Soil samples over the past thirty years have shown that zinc analyses has remained constantly low in soil and has declined in some cases. Work done in the sixties by Carel Koch at Losdoorns in the Wesselsbron district showed that the addition of zinc to fertilizer has some benefits.
The question is why there are zinc deficiencies and why there responses to the administration of zinc? In the NWOFS there is inherently low zinc in the soil. The whole of South Africa is classified as being “zinc-poor”.
Yields have increased in recent years and no provision is made for the additional zinc need.
Allegations that zinc can easily built up in the ground, is disallowed by soil analysis done, where zinc analyses as low as 0,6dpm are seen. There are few locations where built or adequate zinc levels occur. Because of built-phosphorus in the soil, zinc is less accessible, phosphate resources like MAP which are used in the manufacturing of blends can require zinc to be supplemented by less accessible sources such as zinc oxide.
This source of zinc is highly insoluble and although according to standards the mix has sufficient zinc, it is not available to the plant.
Looking at the role of zinc in the plant it shows that it is very important in the synthesis of carbohydrates and proteins involved in the plant as building blocks of the yield that will be achieved, natural disease resistance, photosynthesis, growth regulation and fertility. Plants differ in their susceptibility to zinc deficiency and maize is identified as one of the most sensitive.
Root distribution which has always been identified as a problem in many cases that cause a poor yield, are also negatively affected by poor accessibility and low zinc analyses. Poor root distribution due to soil preparation problems and compaction can cause the problem to worsen.

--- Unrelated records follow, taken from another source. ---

(* ===== verification/Authority.v ===== *)
(** * What a flow generation promises across the engine

    The packet path decides on a copy of the resident policy and later checks
    only that the engine still has the same mode and flow generation.  This file
    proves that the check is enough: the operations of the engine never take an
    acceptance back without moving to another generation. *)

From S2P Require Import Prelude Text Net Application Model State StateFacts StateLearning.
From S2P Require Import StateLearningFacts Policy Learning Snapshots Marks Nftables Decision.
From S2P Require Import Protocol Bus Pinning Storage Engine EngineLearning EngineControl EngineLaws.
From S2P Require Import EngineSafety EngineRuns.
Local Open Scope Z_scope.

(** ** States *)

(** [s'] is at least as new as [s], and of the same generation only if nothing
    that was accepted is refused by now, or everything is. *)
Record advances (s s' : State) : Prop := {
  advances_generation : flow_generation s <= flow_generation s';
  advances_authority : flow_generation s' = flow_generation s -> same_authority s s';
  advances_strategy : flow_generation s' = flow_generation s ->
    mode s' = BlockAll
    \/ (mode s' = mode s /\ State.enforcement_strategy s' = State.enforcement_strategy s)
}.

#[export] Instance advances_refl : Reflexive advances.
Proof. intros s. split; [lia|done|by right]. Qed.

#[export] Instance advances_trans : Transitive advances.
Proof.
  intros s1 s2 s3 [G1 A1 S1] [G2 A2 S2]. split; [lia|..]; intros Hg.
  - etrans; [apply A1|apply A2]; lia.
  - destruct S2 as [|[-> ->]]; [lia|by left|]. apply S1. lia.
Qed.

Section Changes.
Context `{IpNetLib} `{JsonLib}.

Lemma effect_advances s s' evs : effect false s s' evs -> advances s s'.
Proof.
  intros He. pose proof (effect_authority _ _ _ _ He) as [Hm Ha]. specialize (Hm eq_refl).
  split; [done..|]. destruct He as [-> |m strategy g now _ Hg ->|id sp now r ev Hrun
    |id sp now r ev Hrun|id now r ev Hrun|id b now r ev Hrun|outs Htr|g Hrot Hrun].
  - by right.
  - destruct Hg as [[? ->]|(? & -> & ->)]; cbn; [lia|by left].
  - apply create_rule_at_Ok in Hrun as (_ & _ & _ & ->). by right.
  - apply update_rule_at_Ok in Hrun as (c & _ & _ & _ & ->). by right.
  - apply delete_rule_at_Ok in Hrun as (_ & _ & ->). by right.
  - apply set_rule_enabled_at_Ok in Hrun as (c & _ & _ & _ & ->). by right.
  - clear Hm Ha. intros _. right. induction Htr as [|out outs s1 s2 s3 Hstep _ [-> ->]]; [done|].
    by apply learn_step_effect in Hstep as (id & _ & _ & ->).
  - done.
Qed.

Lemma changes_advances s s' evs : changes s s' evs -> advances s s'.
Proof.
  induction 1 as [|s1 s2 s3 evs evs' He _ IH]; [done|]. etrans; [by eapply effect_advances|done].
Qed.
End Changes.

(** ** Decisions *)

Section Decisions.
Context `{IpNetLib}.

Definition decided_action (r : option Rule) : option RuleAction :=
  (fun r => action (spec r)) <$> r.

Lemma spec_matches r r' c i :
  spec r = spec r' ->
  application_rule_matches r c i = application_rule_matches r' c i
  /\ fast_learned_accept_rule_matches r c i = fast_learned_accept_rule_matches r' c i
  /\ outbound_network_rule_matches r c = outbound_network_rule_matches r' c.
Proof.
  intros E. unfold application_rule_matches, fast_learned_accept_rule_matches,
    outbound_network_rule_matches, application_rule_network_and_uid_matches,
    outbound_network_selectors_match. by rewrite E.
Qed.

Lemma accepted_enabled strategy c i r :
  accepted_by strategy c i r = true -> enabled (spec r) = true.
Proof.
  unfold accepted_by. rewrite !orb_true_iff, andb_true_iff. intros [[Hm|[_ Hm]]|Hm].
  - apply application_match_network, andb_true_iff in Hm as [Hn _].
    by apply network_match_enabled in Hn as [-> _].
  - apply fast_match_network, andb_true_iff in Hm as [Hn _].
    by apply network_match_enabled in Hn as [-> _].
  - apply andb_true_iff in Hm as [_ Hn]. by apply network_match_enabled in Hn as [-> _].
Qed.

Lemma deny_match_None s c i :
  deny_match (State_snapshot s) c i = None <->
  forall id r, rules s !! id = Some r -> is_deny r = true -> application_rule_matches r c i = false.
Proof.
  unfold deny_match. rewrite min_by_key_None. cbn [State_snapshot snap_rules]. split.
  - intros Hnil id r Hr Hd. apply not_true_is_false. intros Hm.
    assert (Hin : r ∈ ([] : list Rule)) by
      (rewrite <-Hnil, !elem_of_filter_bool, elem_of_btree_values; eauto).
    by apply not_elem_of_nil in Hin.
  - intros Hall. apply elem_of_nil_inv. intros r.
    rewrite !elem_of_filter_bool, elem_of_btree_values. intros [[[id Hr] Hd] Hm].
    by rewrite (Hall _ _ Hr Hd) in Hm.
Qed.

A fact emphasized by health circles is that the human diet has a shortfall of adequate zinc, leading to various diseases. Making sure that plants and animals receive sufficient zinc can solve this problem.
The problem with zinc deficiency can be summed up in low and inaccessible applications of zinc. This can also be subject to periodic dry conditions due to fluctuating rainfall. Zinc uptake can be further harmed by cold wet conditions occurring, especially in early planting and root development which is not yet sufficient.
Research done overseas, has shown an increases of up to 800% in the yield of maize while sorghum and potatoes show a 25% increase. Work done by Dr. Arrie van Vuuren on the influence of two zinc sources namely, zinc oxide and zinc sulphate on root mass showed that zinc sulphate gave the best results (See chart. Source: Zinchem manual addendum to Farmers Weekly, 17 Dec 2010). Observations over the past seasons have shown visually improved growth and development on maize plants when using zinc sulphate as zinc source rather than zinc oxide.